Let’s talk about biology; most of the ideas here also apply (and more strongly, due to the faster rate of memetic proliferation) to cultural reproduction. After the horrors justified in the name “eugenics” in the mid-20th century, no civilized society is going to start prohibiting reproduction. It’s not quite a “universal right”, but depriving people of the biological equipment necessary to reproduce is considered inhumane, and murdering children after the fact is (quite rightly) completely unacceptable. So people can reproduce, effectively, as much as they want. With birth control in the mix, most people can also reproduce as little as they want. So they have nearly total control over how much they reproduce, whether they are poor or rich. The Social Calvinist believes that the “undesirables” will react to socioeconomic punishment by curtailing reproduction. But do we see that happening? No, not really.

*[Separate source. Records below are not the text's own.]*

(** C3, as the code has it.  On labels that are not names of properties an
    object inherits, and with a consistent [localeCompare], the result is
    the labels rearranged so that ranks (1 for to-do labels, 2 for
    in-progress labels, 3 for done labels, 999 for the rest) never decrease
    and labels of equal rank follow the host's [localeCompare]; the four
    labels of the example come out in the order the specification gives,
    whatever [localeCompare] is. *)
Theorem getOrderedStatuses_sorted (labels : list jsstring) :
  Forall (fun a => isInherited a = false) labels ->
  Permutation (getOrderedStatuses localeCompare labels) labels
  /\ StronglySorted (Spec.rankThenLocale localeCompare)
       (getOrderedStatuses localeCompare labels)
  /\ map Spec.statusRank
       [js "À faire"; js "Todo"; js "Open"; js "En cours"; js "In Progress";
        js "Terminé"; js "Done"; js "Closed"; js "Resolved"; js "Mystery"]
     = [1; 1; 1; 2; 2; 3; 3; 3; 3; 999]%Z
  /\ getOrderedStatuses localeCompare
       [js "Done"; js "À faire"; js "En cours"; js "Mystery"]
     = [js "À faire"; js "En cours"; js "Done"; js "Mystery"].
Proof.
  intros Hl; unfold getOrderedStatuses.
  split; [apply sortWith_perm|]. split; [|split; reflexivity].
  apply sorted_rankThenLocale.
  - apply (Permutation_Forall
             (Permutation_sym (sortWith_perm (compareStatuses localeCompare)
                                 labels))); exact Hl.
  - apply (@sortWith_sorted _ (compareStatuses localeCompare) own).
    + exact compareStatuses_total.
    + exact compareStatuses_trans.
    + exact Hl.
Qed.
End StatusOrderFacts.

Lemma getOrderedStatuses_sorted_witness :
  Forall (fun a => isInherited a = false) Samples.mixedLabels
  /\ Permutation (getOrderedStatuses Host.localeCompare Samples.mixedLabels)
       Samples.mixedLabels
  /\ StronglySorted (Spec.rankThenLocale Host.localeCompare)
       (getOrderedStatuses Host.localeCompare Samples.mixedLabels).
Proof.
  assert (H : Forall (fun a => isInherited a = false) Samples.mixedLabels)
    by (repeat constructor).
  split; [exact H|].
  destruct (@getOrderedStatuses_sorted Host.localeCompare
              (compareByKey_total Host.sortKey)
              (compareByKey_trans Host.sortKey)
              Samples.mixedLabels H) as (H1 & H2 & _).
  split; [exact H1 | exact H2].
Defined.

Lemma getOrderedStatuses_mixed_labels :
  getOrderedStatuses Host.localeCompare Samples.mixedLabels
  = [js "Open"; js "Closed"; js "Done"; js "alpha"; js "Zeta"].
Proof. reflexivity. Qed.

(** C3 as stated fails.  The tie between two unranked labels is decided by
    [localeCompare], which puts ["alpha"] before ["Zeta"], while the order
    of code units has ["Zeta"] first; and a label that names an inherited
    property, such as ["constructor"], is not ranked 999: it stays before
    ["Done"]. *)
Lemma getOrderedStatuses_not_code_unit_order :
  getOrderedStatuses Host.localeCompare [js "Zeta"; js "alpha"]
    = [js "alpha"; js "Zeta"]
  /\ Spec.orderedStatuses [js "Zeta"; js "alpha"] = [js "Zeta"; js "alpha"]
  /\ getOrderedStatuses Host.localeCompare [js "constructor"; js "Done"]
     = [js "constructor"; js "Done"]
  /\ Spec.orderedStatuses [js "constructor"; js "Done"]
     = [js "Done"; js "constructor"].
Proof. repeat split. Qed.

End JiraManagerProFacts.

(* ================================================================== *)
(** * The analytics dashboard: trend and most common type *)
(* ================================================================== *)

Module AnalyticsFacts.
Import Js JsFacts AnalyticsDashboard.
Local Open Scope Q_scope.

Lemma orZero_id (x : Z) : orZero x = x.
Proof. unfold orZero; destruct (Z.eqb_spec x 0); congruence. Qed.

Lemma sumCounts_from (l : list WeeklyBucket) (a : Z) :
  fold_left (fun sum w => (sum + orZero (count w))%Z) l a
  = (a + fold_right Z.add 0 (map count l))%Z.
Proof.
  revert a; induction l as [|w l IH]; intros a; simpl; [lia|].
  rewrite IH, orZero_id; lia.
Qed.

Lemma sumCounts_eq (l : list WeeklyBucket) :
  sumCounts l = fold_right Z.add 0%Z (map count l).
Proof. unfold sumCounts; now rewrite sumCounts_from. Qed.

(** The average the code computes is the mean of the counts. *)
Lemma average_mean (l : list WeeklyBucket) :
  average l = Spec.mean (map count l).
Proof.
  destruct l as [|w l]; [reflexivity|].
  unfold average, Spec.mean; rewrite sumCounts_eq.
  replace (Z.max (Z.of_nat (List.length (w :: l))) 1)
    with (Z.of_nat (List.length (w :: l))) by (cbn [List.length]; lia).
  rewrite <- (length_map count (w :: l)); reflexivity.
Qed.

Lemma sliceLast_lastFour (A : Type) (l : list A) :
  sliceLast 4 l = Spec.lastFour l.
Proof.
  unfold sliceLast, Spec.lastFour; now rewrite firstn_rev, rev_involutive.
Qed.

Lemma Forall_firstn_keep (A : Type) (P : A -> Prop) (n : nat) (l : list A) :
  Forall P l -> Forall P (firstn n l).
Proof.
  intros H; revert n; induction H; intros [|n]; simpl; constructor; auto.
Qed.

Lemma Forall_skipn_keep (A : Type) (P : A -> Prop) (n : nat) (l : list A) :
  Forall P l -> Forall P (skipn n l).
Proof.
  intros H; revert n; induction H; intros [|n]; simpl; auto.
Qed.

Lemma sum_nonneg (cs : list Z) :
  Forall (fun c => (0 <= c)%Z) cs -> (0 <= fold_right Z.add 0 cs)%Z.
Proof. induction 1; simpl; lia. Qed.

Lemma mean_nonneg (cs : list Z) :
  Forall (fun c => (0 <= c)%Z) cs -> 0 <= Spec.mean cs.
Proof.
  intros H; destruct cs as [|c cs]; [apply Qle_refl|].
  unfold Spec.mean, Qdiv; apply Qmult_le_0_compat.
  - change 0 with (inject_Z 0); rewrite <- Zle_Qle; now apply sum_nonneg.
  - apply Qinv_le_0_compat.
    change 0 with (inject_Z 0); rewrite <- Zle_Qle; lia.
Qed.

Lemma Qgtb_zero (x : Q) : 0 <= x -> Qgtb x 0 = negb (Qeq_bool x 0).
Proof.
  intros Hx; unfold Qgtb.
  destruct (Qle_bool x 0) eqn:E1; destruct (Qeq_bool x 0) eqn:E2;
    try reflexivity; exfalso.
  - apply Qle_bool_iff in E1.
    assert (E : Qeq_bool x 0 = true)
      by (apply Qeq_bool_iff, Qle_antisym; assumption).
    congruence.
  - apply Qeq_bool_iff in E2.
    assert (E : Qle_bool x 0 = true)
      by (apply Qle_bool_iff; rewrite E2; apply Qle_refl).
    congruence.
Qed.

Lemma Qle_bool_compare (x y : Q) :
  Qle_bool x y = match x ?= y with Gt => false | _ => true end.
Proof.
  destruct (x ?= y) eqn:C.
  - apply Qle_bool_iff, Qle_alt; rewrite C; discriminate.
  - apply Qle_bool_iff, Qle_alt; rewrite C; discriminate.
  - destruct (Qle_bool x y) eqn:E; [|reflexivity].
    apply Qle_bool_iff in E; exfalso; exact (proj1 (Qle_alt x y) E C).
Qed.

Lemma Qgtb_compare (x y : Q) :
  Qgtb x y = match x ?= y with Gt => true | _ => false end.
Proof.
  unfold Qgtb; rewrite Qle_bool_compare; now destruct (x ?= y).
Qed.

Lemma Qcompare_swap (x y : Q) : (y ?= x) = CompOpp (x ?= y).
Proof. unfold Qcompare; apply Z.compare_antisym. Qed.

Lemma Qgtb_compare_below (x y : Q) :
  Qgtb y x = match x ?= y with Lt => true | _ => false end.
Proof.
  rewrite Qgtb_compare, Qcompare_swap; now destruct (x ?= y).
Qed.

(** The trend the code computes is the trend of the specification. *)
Lemma computeTrend_spec (weeklyData : list WeeklyBucket) :
  Forall (fun w => (0 <= count w)%Z) weeklyData ->
  Spec.trendOf (map count weeklyData)
  = (fst (computeTrend weeklyData), Qabs (snd (computeTrend weeklyData))).
Proof.
  intros Hpos; unfold Spec.trendOf, computeTrend.
  rewrite <- sliceLast_lastFour.
  assert (Hrecent : Forall (fun w => (0 <= count w)%Z) (sliceLast 4 weeklyData))
    by (apply Forall_skipn_keep, Hpos).
  assert (Hmap : sliceLast 4 (map count weeklyData)
                 = map count (sliceLast 4 weeklyData))
    by (unfold sliceLast; now rewrite length_map, skipn_map).
  rewrite Hmap, length_map.
  set (recent := sliceLast 4 weeklyData) in *.
  rewrite firstn_map, skipn_map, <- !average_mean.
  destruct (2 <=? List.length recent)%nat eqn:Hlen.
  - assert (H0 : 0 <= average (firstn (List.length recent / 2) recent)).
    { rewrite average_mean; apply mean_nonneg.
      apply Forall_forall; intros c Hc; apply in_map_iff in Hc as (w & <- & Hw).
      revert w Hw; apply Forall_forall, Forall_firstn_keep, Hrecent. }
    rewrite (Qgtb_zero H0).
    destruct (Qeq_bool (average (firstn (List.length recent / 2) recent)) 0);
      cbn [negb fst snd]; [reflexivity|].
    rewrite Qgtb_compare, Qgtb_compare_below.
    set (tv := (_ - _) / _ * 100).
    destruct (tv ?= 10); destruct (tv ?= -10); reflexivity.
  - apply Nat.leb_gt in Hlen.
    assert (Hhalf : (List.length recent / 2 = 0)%nat)
      by (apply Nat.div_small; exact Hlen).
    rewrite Hhalf; reflexivity.
Qed.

I mentioned Social Calvinism’s 3 core tenets above: (1) that socioeconomic prosperity correlates to personal merit, (2) that merit is at least significantly genetic in nature, and (3) that people will respond to prosperity by increasing reproduction (as if children were a “normal” consumer good) and to punishment by decreasing it. The first of these is highly debatable: desirable traits like intelligence, creativity and empathy may lead to personal success, but so does a lack of moral restraint. The people at the very top of society seem to be, for the most part, objectively undesirable– at least, in terms of their behavior (whether those negative traits are biological is less clear). The second is perhaps unpleasant as a fact (no humanitarian likes the idea that what makes a “good” or “bad” person is partially genetic) but almost certainly true. The third seems to fail us. Or, let me take a more nuanced view of it. Do people respond to economic impulses by controlling reproduction? Of course, they do; but not in the way that one might think.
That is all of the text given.